Pretty much the same as the other airforce guns. The texan is self regulating so you basicly set the power wheel to what slug you are shooting. An aftermarket hammer spring is a good Idea also. You can go into polishing the tophat and setting the gap if you want. I haven't had the need with mine. It eats air so unless you are shooting roundball don't bother. With the African air ord spring mine does 820fps with 3000 psi for first shot and second shot is 788 with 345gr slugs. It will do 8-10 shots around 1000fps with roundball 143gr. With same power wheel setting. I suppose you could maybe get a bell curve with light slugs if you dialed it down some.
I have shot all three calibers, own 2 of them myself. The 45 caliber is more accurate than the other two. The barrel is too thin and unsupported. We have been trying to come up with a fix. I think I will re-barrel mine for the .357 and put a proper twist rate in it and stiffen the barrel with carbon fiber tubing.

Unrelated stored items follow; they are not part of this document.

(* ===== verification/EventLoop.v ===== *)
(** * The event loop of a process

    Handlers of one process share its memory.  A handler runs undisturbed from
    the event that starts it, or from the answer to a request, until it waits
    for the next one; in between the other handlers have their turns.  What the
    requests are answered is left open.  [sound] is the logic for invariants
    that hold whenever a handler waits, and for what is said and asked. *)

From S2P Require Import Prelude JsData Effects Shared Async.
#[local] Open Scope Z_scope.

Section Loop.
Context {W O : Type} {Q : Type -> Type}.

(** What a handler does towards the outside, with the memory at that moment. *)
Inductive Entry :=
| Spoke (x : O) (w : W)
| Asks {X} (q : Q X) (w : W).

(** A turn: until the handler waits, or ends. *)
Fixpoint turn {R} (p : Prog W O Q R) (w : W) : list Entry * (Prog W O Q R * W) :=
  match p with
  | Done _ => ([], (p, w))
  | Act f k => turn (k (f w).1) (f w).2
  | Say x k => let '(l, s) := turn k w in (Spoke x w :: l, s)
  | Await q _ => ([Asks q w], (p, w))
  end.

(** [arrives w w1 p]: an event changes the memory to [w1] and starts [p]. *)
Context (arrives : W -> W -> Prog W O Q unit -> Prop).

Inductive loop : W * list (Prog W O Q unit) -> list Entry -> W * list (Prog W O Q unit) -> Prop :=
| loop_stop s : loop s [] s
| loop_event w w1 p ps l1 p' w' l2 s' :
    arrives w w1 p -> turn p w1 = (l1, (p', w')) -> loop (w', ps ++ [p']) l2 s' ->
    loop (w, ps) (l1 ++ l2) s'
| loop_resume w ps1 X (q : Q X) k ps2 r l1 p' w' l2 s' :
    turn (k r) w = (l1, (p', w')) -> loop (w', ps1 ++ p' :: ps2) l2 s' ->
    loop (w, ps1 ++ Await q k :: ps2) (l1 ++ l2) s'.

(** ** Invariants *)

Context (I : W -> Prop) (says : O -> W -> Prop) (asks : forall X, Q X -> W -> Prop).

Fixpoint sound {R} (p : Prog W O Q R) (w : W) (Post : outcome exn R -> W -> Prop) : Prop :=
  match p with
  | Done o => Post o w
  | Act f k => sound (k (f w).1) (f w).2 Post
  | Say x k => says x w /\ sound k w Post
  | Await q k => asks _ q w /\ I w /\ forall r w', I w' -> sound (k r) w' Post
  end.

Lemma sound_mono {R} (p : Prog W O Q R) w (Post Post' : outcome exn R -> W -> Prop) :
  (forall o w, Post o w -> Post' o w) -> sound p w Post -> sound p w Post'.
Proof.
  intros HP. revert w. induction p as [o|X f k IH|x k IH|X q k IH]; intros w; cbn; [apply HP|by apply IH|..].
  - intros [Hx Hk]. split; [done|by apply IH].
  - intros (Hq & Hw & Hk). split_and!; [done..|]. intros r w' Hw'. by apply IH, Hk.
Qed.

Lemma sound_bind {A B} (p : Prog W O Q A) (k : A -> Prog W O Q B) w Post :
  sound p w (fun o w => match o with Ok a => sound (k a) w Post | Throw e => Post (Throw e) w end) ->
  sound (pbind p k) w Post.
Proof.
  revert w. induction p as [[a|e]|X f c IH|x c IH|X q c IH]; intros w; cbn; [done|done|by apply IH|..].
  - intros [Hx Hk]. split; [done|by apply IH].
  - intros (Hq & Hw & Hk). split_and!; [done..|]. intros r w' Hw'. by apply IH, Hk.
Qed.

Lemma sound_attempt {A} (p : Prog W O Q A) w Post :
  sound p w (fun o => Post (Ok o)) -> sound (attempt p) w Post.
Proof.
  revert w. induction p as [o|X f c IH|x c IH|X q c IH]; intros w; cbn; [done|by apply IH|..].
  - intros [Hx Hk]. split; [done|by apply IH].
  - intros (Hq & Hw & Hk). split_and!; [done..|]. intros r w' Hw'. by apply IH, Hk.
Qed.

Lemma sound_act {X B} (f : W -> X * W) (k : X -> Prog W O Q B) w Post :
  sound (k (f w).1) (f w).2 Post -> sound (pbind (act f) k) w Post.
Proof. done. Qed.

Lemma sound_writes {B} (f : W -> W) (k : unit -> Prog W O Q B) w Post :
  sound (k tt) (f w) Post -> sound (pbind (writes f) k) w Post.
Proof. done. Qed.

Lemma sound_reads {X B} (f : W -> X) (k : X -> Prog W O Q B) w Post :
  sound (k (f w)) w Post -> sound (pbind (reads f) k) w Post.
Proof. done. Qed.

Lemma sound_await {X B} (q : Q X) (k : X -> Prog W O Q B) w Post :
  asks _ q w -> I w ->
  (forall r w', I w' -> match r with Ok x => sound (k x) w' Post | Throw e => Post (Throw e) w' end) ->
  sound (pbind (await q) k) w Post.
Proof. intros Hq Hw Hk. split_and!; [done..|]. intros [x|e] w' Hw'; [exact (Hk (Ok x) w' Hw')|exact (Hk (Throw e) w' Hw')]. Qed.

Lemma sound_for_each {A} (l : list A) (body : A -> Prog W O Q unit) w (Post : outcome exn unit -> W -> Prop) :
  I w -> (forall x w, x ∈ l -> I w -> sound (body x) w (fun _ => I)) ->
  (forall o w, I w -> Post o w) -> sound (for_each l body) w Post.
Proof.
  revert w. induction l as [|x l IH]; intros w Hw Hb HP; cbn; [by apply HP|]. apply sound_bind.
  eapply sound_mono; [|apply Hb; [by left|done]]. intros [u|e] w' Hw'; [|by apply HP].
  apply IH; [done| |done]. intros y w'' Hy. apply Hb. by right.
Qed.

(** A handler whose every change keeps the invariant. *)
Fixpoint keeping {R} (p : Prog W O Q R) : Prop :=
  match p with
  | Done _ => True
  | Act f k => forall w, I w -> I (f w).2 /\ keeping (k (f w).1)
  | Say x k => (forall w, I w -> says x w) /\ keeping k
  | Await q k => (forall w, I w -> asks _ q w) /\ forall r, keeping (k r)
  end.

Lemma sound_keeping {R} (p : Prog W O Q R) w (Post : outcome exn R -> W -> Prop) :
  keeping p -> I w -> (forall o w, I w -> Post o w) -> sound p w Post.
Proof.
  intros Hp Hw HP. revert w Hw. induction p as [o|X f k IH|x k IH|X q k IH]; intros w Hw; cbn in *; [by apply HP|..].
  - destruct (Hp w Hw) as [Hw' Hk]. by apply IH.
  - destruct Hp as [Hx Hk]. split; [by apply Hx|by apply IH].
  - destruct Hp as [Hq Hk]. split_and!; [by apply Hq|done|]. intros r w' Hw'. by apply IH.
Qed.

Lemma keeping_bind {A B} (p : Prog W O Q A) (k : A -> Prog W O Q B) :
  keeping p -> (forall a, keeping (k a)) -> keeping (pbind p k).
Proof.
  intros Hp Hk. induction p as [[a|e]|X f c IH|x c IH|X q c IH]; cbn in *; try done.
  - intros w Hw. destruct (Hp w Hw). split; [done|by apply IH].
  - destruct Hp. split; [done|by apply IH].
  - destruct Hp as [Hq Hp]. split; [done|]. intros r. by apply IH.
Qed.

Lemma keeping_attempt {A} (p : Prog W O Q A) : keeping p -> keeping (attempt p).
Proof.
  intros Hp. induction p as [o|X f c IH|x c IH|X q c IH]; cbn in *; try done.
  - intros w Hw. destruct (Hp w Hw). split; [done|by apply IH].
  - destruct Hp. split; [done|by apply IH].
  - destruct Hp as [Hq Hp]. split; [done|]. intros r. by apply IH.
Qed.

Lemma keeping_for_each {A} (l : list A) (body : A -> Prog W O Q unit) :
  (forall x, keeping (body x)) -> keeping (for_each l body).
Proof. intros Hb. induction l as [|x l IH]; cbn; [done|]. by apply keeping_bind. Qed.

Lemma keeping_reads {X} (f : W -> X) : keeping (reads f).
Proof. intros w Hw. by split. Qed.

Lemma keeping_writes (f : W -> W) : (forall w, I w -> I (f w)) -> keeping (writes f).
Proof. intros Hf w Hw. split; [by apply Hf|done]. Qed.

Lemma keeping_say x : (forall w, I w -> says x w) -> keeping (say x).
Proof. by split. Qed.

Lemma keeping_await {X} (q : Q X) : (forall w, I w -> asks _ q w) -> keeping (await q).
Proof. by split. Qed.

Definition entry_ok (en : Entry) : Prop :=
  match en with
  | Spoke x w => says x w
  | Asks q w => asks _ q w
  end.

(** A handler that waits: it goes on soundly whatever the answer. *)
Definition waiting (p : Prog W O Q unit) : Prop :=
  match p with
  | Await q k => forall r w, I w -> sound (k r) w (fun _ => I)
  | Done _ => True
  | _ => False
  end.

Lemma turn_sound (p : Prog W O Q unit) w :
  sound p w (fun _ => I) ->
  Forall entry_ok (turn p w).1 /\ waiting (turn p w).2.1 /\ I (turn p w).2.2.
Proof.
  revert w. induction p as [o|X f k IH|x k IH|X q k IH]; intros w Hp; cbn in *.
  - done.
  - by apply IH.
  - destruct Hp as [Hx Hk]. specialize (IH w Hk). destruct (turn k w) as [l [p' w']]. cbn in *.
    destruct IH as (Hl & Hp & Hw). split; [by constructor|done].
  - destruct Hp as (Hq & Hw & Hk). split; [by repeat constructor|done].
Qed.

(** Soundness of every handler makes the invariant one of the process. *)
Lemma loop_sound :
  (forall w w1 p, arrives w w1 p -> I w -> sound p w1 (fun _ => I)) ->
  forall s l s', loop s l s' -> I s.1 -> Forall waiting s.2 ->
  I s'.1 /\ Forall waiting s'.2 /\ Forall entry_ok l.
Proof.
  intros Ha s l s' Hr. induction Hr as [s|w w1 p ps l1 p' w' l2 s' Hev Ht _ IH|w ps1 X q k ps2 r l1 p' w' l2 s' Ht _ IH];
    cbn in *; intros Hw Hps; [done|..].
  - pose proof (turn_sound p w1 (Ha _ _ _ Hev Hw)) as (Hl & Hp & Hw'). rewrite Ht in Hl, Hp, Hw'. cbn in *.
    destruct IH as (HI & Hps' & Hl'); [done|by apply Forall_app; split; [|constructor]|].
    split_and!; [done..|by apply Forall_app].
  - apply Forall_app in Hps as [Hps1 [Hq Hps2]%Forall_cons]. cbn in Hq.
    pose proof (turn_sound (k r) w (Hq r w Hw)) as (Hl & Hp & Hw'). rewrite Ht in Hl, Hp, Hw'. cbn in *.
    destruct IH as (HI & Hps' & Hl'); [done|by apply Forall_app; split; [|constructor]|].
    split_and!; [done..|by apply Forall_app].
Qed.

(** ** Executing a loop *)

Context {Ev : Type} (deliver : Ev -> W -> option (W * Prog W O Q unit)).
Context (reply : forall X, Q X -> W -> outcome exn X).

(** An event, or the answer for the [i]-th handler. *)
Inductive Step := Event (ev : Ev) | Resume (i : nat).

Fixpoint loop_run (steps : list Step) (w : W) (ps : list (Prog W O Q unit))
    : list Entry * (W * list (Prog W O Q unit)) :=
  match steps with
  | [] => ([], (w, ps))
  | Event ev :: steps' =>
      match deliver ev w with
      | Some (w1, p) =>
          let '(l1, (p', w')) := turn p w1 in
          let '(l2, s) := loop_run steps' w' (ps ++ [p']) in (l1 ++ l2, s)
      | None => loop_run steps' w ps
      end
  | Resume i :: steps' =>
      match ps !! i with
      | Some (Await q k) =>
          let '(l1, (p', w')) := turn (k (reply _ q w)) w in
          let '(l2, s) := loop_run steps' w' (<[i := p']> ps) in (l1 ++ l2, s)
      | _ => loop_run steps' w ps
      end
  end.

Lemma loop_run_loop :
  (forall ev w w1 p, deliver ev w = Some (w1, p) -> arrives w w1 p) ->
  forall steps w ps, loop (w, ps) (loop_run steps w ps).1 (loop_run steps w ps).2.
Proof.
  intros Hd steps. induction steps as [|[ev|i] steps IH]; intros w ps; cbn; [constructor|..].
  - destruct (deliver ev w) as [[w1 p]|] eqn:Hev; [|apply IH].
    destruct (turn p w1) as [l1 [p' w']] eqn:Ht. specialize (IH w' (ps ++ [p'])).
    destruct (loop_run steps w' _) as [l2 s]. cbn in *. eapply loop_event; [by apply Hd in Hev|exact Ht|done].
  - destruct (ps !! i) as [p|] eqn:Hi; [|apply IH]. destruct p as [o|X f k|x k|X q k]; try apply IH.
    destruct (turn (k (reply X q w)) w) as [l1 [p' w']] eqn:Ht. specialize (IH w' (<[i := p']> ps)).
    destruct (loop_run steps w' _) as [l2 s]. cbn in *. rewrite <- (take_drop_middle ps i (Await q k)) by done.
    rewrite insert_take_drop in IH by (by eapply lookup_lt_Some). eapply loop_resume; [exact Ht|done].
Qed.
End Loop.

Arguments Event {Ev} ev.
Arguments Resume {Ev} i.
Arguments Entry W O Q : clear implicits.

(** Splits [keeping] of a handler; what is left are the changes it makes. *)
Ltac keeps :=
  repeat match goal with
  | |- keeping _ _ _ (pbind _ _) => apply keeping_bind
  | |- keeping _ _ _ (attempt _) => apply keeping_attempt
  | |- keeping _ _ _ (for_each _ _) => apply keeping_for_each; intros ?
  | |- keeping _ _ _ (reads _) => apply keeping_reads
  | |- keeping _ _ _ (writes _) => apply keeping_writes; intros ? ?
  | |- keeping _ _ _ (say _) => apply keeping_say; by intros ?
  | |- keeping _ _ _ (await _) => apply keeping_await; by intros ?
  | |- keeping _ _ _ (let _ := _ in _) => cbv zeta
  | |- keeping _ _ _ (match ?x with _ => _ end) => destruct x
  | |- forall _, keeping _ _ _ _ => intros ?
  | |- keeping _ _ _ _ => done
  end.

I've had similar experience with the Texan .45... If you tune a bell curve with 147grn round balls, around the 3000 PSI max, I get 12 shots between 1100 FPS and 1000 FPS, however the groupings are better if the velocity is 850 fps and 950 fps, and I get around 14 shots, with max PSI at 2750, and 2100 being my cutoff I've had little success with anything over 200grn, especially groupings, and many projectiles tumble between 50-70 yards, and most of my testing is at 100 yards. The normal groupings for round balls are 4-5 MOA, and only a couple of bullet designs improved on that. Thinking the barrel needs a tighter twist rate.My .223 Precision Rifle maintains significantly below 1 MOA at 100/200 yards, so it's not the shooter
I have shot 1000s of rounds in my 45 Texan. The 20 twist rate is optimal for heavy slugs. My 372 grain slug is very accurate out of the gun. Round ball is decent and so is my EPP slug. Slugs in the 250 grain range do not do well out of my gun.I have a swaged slug coming very soon, we are finishing up our testing on it as we type. I made a 300 grain slug that is amazing in accuracy with a giant hollow point up front. I also swaged a .265 grain slug that was best light slug I have tried in the gun. Roundball does pretty well and they are good cheap plinking ammo and that round is pretty forgiving as far as twist rate. Hornandy and Speer make good roundball with no flat spot - swaged. If you want a good hunting round this new swage should be super great hit or if you like super heavy the 372 is very accurate.
Well I definitely want to shoot the heavier bullet weights so it sounds like you've got that covered. Plinking with round ball sounds like a fun, cheap way to spend an afternoon. Thank you for the help.
My Texan has shot all the Nielsen swagged bullets good but the 300 gr. has been the best so far, Nick is getting the swagged bullets really dialed in! They are the most accurate bullets in my Texan so far.